» **Records contained in a dataset**:

┌──

(* ===== verification/SqlWorld.v ===== *)
(** The whole program on the database: the programs of [Effects], with every operation the SQL
    its store sends to the one SQLite file the stores share (bootstrap.py opens them on the same
    path), each over a connection of its own.

    Python begins a transaction before an INSERT or an UPDATE, and no store rolls one back: an
    INSERT that a constraint refuses leaves its connection in the transaction, with the write lock
    of the file, until the next statement of that connection that writes is committed.  While one
    connection holds the lock, a statement of another that would write fails and leaves that
    connection in a begun transaction, in which the next SELECT fixes the state of the file the
    connection sees; once another connection has committed a change, it can never write again.
    Python first waits five seconds for the lock; here a statement that finds it held fails at once.
    The file is in WAL mode.  The stores' first connections, which create the tables, are before
    the model's start. *)
From S2P Require Import Prelude PyStr PyTime Json PyRepr Sql Migrations SqlStmt.
From S2P Require Import HitlStore GrantRepo IdempotencyStore EventStore GrantSql IdempotencySql HitlSql EventSql.
From S2P Require Import Effects Approval.

#[local] Open Scope prog_scope.

(** ** The database file and its connections *)

Inductive Store : Type := Sessions | Grants | Reservations | Events.

#[export] Instance store_eq_dec : EqDecision Store.
Proof. solve_decision. Defined.

Definition all_stores : list Store := [Sessions; Grants; Reservations; Events].

Notation grants_name := "approved_operation_grants" (only parsing).

Definition table_name (st : Store) : string :=
  match st with
  | Sessions => "hitl_sessions" | Grants => grants_name | Reservations => "idempotency_records" | Events => "events"
  end.

(** What a connection is in between two calls: no transaction; one that was begun by a statement
    that failed for the lock; one that has read, and sees the file as it was then; one that
    wrote, and holds the lock. *)
Inductive Tx : Type := Idle | Begun | Reading (version : nat) (db : Db) | Writing.

(** The file and how often it was changed, each store's connection, whether the event store is
    connected, and the calls that reached the MCP server. *)
Record SqlWorld : Type := {
  sw_db : Db;
  sw_version : nat;
  sw_tx : Store -> Tx;
  sw_events_open : bool;
  sw_calls : list ToolCall;
}.

Definition set_tx (st : Store) (x : Tx) (s : SqlWorld) : SqlWorld :=
  {| sw_db := sw_db s; sw_version := sw_version s; sw_tx := fun st' => if decide (st' = st) then x else sw_tx s st';
     sw_events_open := sw_events_open s; sw_calls := sw_calls s |}.

(** A store cannot write: another connection holds the lock, or its own sees an older file. *)
Definition locked (st : Store) (s : SqlWorld) : bool :=
  existsb (fun st' => negb (bool_decide (st' = st)) && match sw_tx s st' with Writing => true | _ => false end) all_stores ||
  match sw_tx s st with Reading v _ => negb (Nat.eqb v (sw_version s)) | _ => false end.

(** [execute] of a SELECT. *)
Definition read {A} (st : Store) (f : Table -> result A) (s : SqlWorld) : result A * SqlWorld :=
  let db := match sw_tx s st with Reading _ db => db | _ => sw_db s end in
  (match oget (tables db) (table_name st) with Some t => f t | None => no_such_table (table_name st) end,
   match sw_tx s st with Begun => set_tx st (Reading (sw_version s) (sw_db s)) s | _ => s end).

└──

» **Exercise instructions**: Nothing in the records should be left out; write all of them out again exactly.

» **Result of the exercise**:
(* ===== verification/SqlWorld.v ===== *)
(** The whole program on the database: the programs of [Effects], with every operation the SQL
    its store sends to the one SQLite file the stores share (bootstrap.py opens them on the same
    path), each over a connection of its own.

    Python begins a transaction before an INSERT or an UPDATE, and no store rolls one back: an
    INSERT that a constraint refuses leaves its connection in the transaction, with the write lock
    of the file, until the next statement of that connection that writes is committed.  While one
    connection holds the lock, a statement of another that would write fails and leaves that
    connection in a begun transaction, in which the next SELECT fixes the state of the file the
    connection sees; once another connection has committed a change, it can never write again.
    Python first waits five seconds for the lock; here a statement that finds it held fails at once.
    The file is in WAL mode.  The stores' first connections, which create the tables, are before
    the model's start. *)
From S2P Require Import Prelude PyStr PyTime Json PyRepr Sql Migrations SqlStmt.
From S2P Require Import HitlStore GrantRepo IdempotencyStore EventStore GrantSql IdempotencySql HitlSql EventSql.
From S2P Require Import Effects Approval.

#[local] Open Scope prog_scope.

(** ** The database file and its connections *)

Inductive Store : Type := Sessions | Grants | Reservations | Events.

#[export] Instance store_eq_dec : EqDecision Store.
Proof. solve_decision. Defined.

Definition all_stores : list Store := [Sessions; Grants; Reservations; Events].

Notation grants_name := "approved_operation_grants" (only parsing).

Definition table_name (st : Store) : string :=
  match st with
  | Sessions => "hitl_sessions" | Grants => grants_name | Reservations => "idempotency_records" | Events => "events"
  end.

(** What a connection is in between two calls: no transaction; one that was begun by a statement
    that failed for the lock; one that has read, and sees the file as it was then; one that
    wrote, and holds the lock. *)
Inductive Tx : Type := Idle | Begun | Reading (version : nat) (db : Db) | Writing.

(** The file and how often it was changed, each store's connection, whether the event store is
    connected, and the calls that reached the MCP server. *)
Record SqlWorld : Type := {
  sw_db : Db;
  sw_version : nat;
  sw_tx : Store -> Tx;
  sw_events_open : bool;
  sw_calls : list ToolCall;
}.

Definition set_tx (st : Store) (x : Tx) (s : SqlWorld) : SqlWorld :=
  {| sw_db := sw_db s; sw_version := sw_version s; sw_tx := fun st' => if decide (st' = st) then x else sw_tx s st';
     sw_events_open := sw_events_open s; sw_calls := sw_calls s |}.

(** A store cannot write: another connection holds the lock, or its own sees an older file. *)
Definition locked (st : Store) (s : SqlWorld) : bool :=
  existsb (fun st' => negb (bool_decide (st' = st)) && match sw_tx s st' with Writing => true | _ => false end) all_stores ||
  match sw_tx s st with Reading v _ => negb (Nat.eqb v (sw_version s)) | _ => false end.

(** [execute] of a SELECT. *)
Definition read {A} (st : Store) (f : Table -> result A) (s : SqlWorld) : result A * SqlWorld :=
  let db := match sw_tx s st with Reading _ db => db | _ => sw_db s end in
  (match oget (tables db) (table_name st) with Some t => f t | None => no_such_table (table_name st) end,
   match sw_tx s st with Begun => set_tx st (Reading (sw_version s) (sw_db s)) s | _ => s end).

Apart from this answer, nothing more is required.